Mój samochód: Xm
Poj. silnika (cm3): 2100
Paliwo: dizel TD
Wersja:: hatchback bez HA
Rok prod.:: 1999 Pomógł: 4 razy Dołączył: 26 Gru 2009 Posty: 396 Skąd: Opole
Wysłany: 20 Styczeń 2020, 06:21
Wnętrze.
Sprzątano pranko i składanko.
- Niestety lata zrobiły swoje. Gąbka fotela nie wytrzymała próby czasu i kilogramów moich i poprzedników. Wizyta u tapicera nieunikniona.
Po tym etapie przychodzi najgorsze (komora silnika)
Mój samochód: Xm
Poj. silnika (cm3): 2100
Paliwo: dizel TD
Wersja:: hatchback bez HA
Rok prod.:: 1999 Pomógł: 4 razy Dołączył: 26 Gru 2009 Posty: 396 Skąd: Opole
Wysłany: 5 Marzec 2020, 05:46
Cytat:
arturromarr napisał/a:
Pozdrawiam i życzę szybkich postępów z silnikiem.
Zanim to nastąpi upłynie zapewne sporo wody w rzece. Wszystko jest uzależnione od Doktorka Dembskiego . Z tego co mi na tą chwile wiadomo to rozpina wszytko w komorze silnika. Kiedy będzie wyjęty ????. Silnik pójdzie do remontu bo nie udało się ustalić przyczyny oleju w układzie chłodzenia (śladowe ilości ).
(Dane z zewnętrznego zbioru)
Lemma filter_differs_in (hero : Hero) (l : list (option Hero)) (h : option Hero) :
  In h (filter (differs hero) l) <-> In h l /\ h <> Some hero.
Proof.
  rewrite filter_In. split; intros [Hin Hd]; split; trivial.
  - intros ->.
    rewrite (proj2 (differs_false_iff hero (Some hero)) eq_refl) in Hd.
    discriminate.
  - destruct (differs hero h) eqn:E; trivial.
    apply differs_false_iff in E. contradiction.
Qed.


Section ComponentProperties.

Variable store : Store.

(** C6, as the code has it.  [delete(hero)] on a view [l] replaces the view
    at once by [l] without every occurrence of that very object (elements
    are compared by reference), and only then sends the DELETE request.
    Whatever the transport answers later, and whenever it does, the view is
    not touched again.  If no other object of the view carries the id of
    [hero], no entity with that id is left in the view. *)
Theorem delete_removes_reference (hero : Hero) (c : State)
  (l : list (option Hero)) :
  heroes c = Some l ->
  exists k c1,
    delete store hero c = (c1, Some k) /\
    heroes c1 = Some (filter (differs hero) l) /\
    ~ In (Some hero) (filter (differs hero) l) /\
    (forall h, h <> Some hero -> In h l -> In h (filter (differs hero) l)) /\
    (forall n,
       id (store hero) = Some n ->
       (forall h, In (Some h) l -> id (store h) = Some n -> h = hero) ->
       ~ holds_id store n (filter (differs hero) l)) /\
    (forall answer c',
       heroes (fst (answered k delete_next answer c')) = heroes c').
Proof.
  intros Hview. unfold delete. rewrite Hview.
  eexists. eexists. split; [reflexivity |]. cbn.
  split; [reflexivity |].
  split; [rewrite filter_differs_in; tauto |].
  split; [intros h Hne Hin; rewrite filter_differs_in; tauto |].
  split.
  - intros n Hid Huniq [h [Hin Hh]].
    apply filter_differs_in in Hin. destruct Hin as [Hin Hne].
    apply Hne. f_equal. apply Huniq; assumption.
  - intros [v | e] c'; reflexivity.
Qed.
Remontu dokona kto inny nie napisze kto ale to niespodzianka.
Mój samochód: Citroen XM
Poj. silnika (cm3): 1998
Paliwo: E5 / LPG
Wersja:: TURBO
Rok prod.:: 1995 Pomógł: 4 razy Dołączył: 23 Mar 2018 Posty: 578 Skąd: centralna Polska
Wysłany: 5 Marzec 2020, 09:05
Jak tylko to, to może na początek uszczelkę pod głowicą wymienić? Wtedy od razu ocenisz głowicę, czy przypadkiem nie ma pęknięć.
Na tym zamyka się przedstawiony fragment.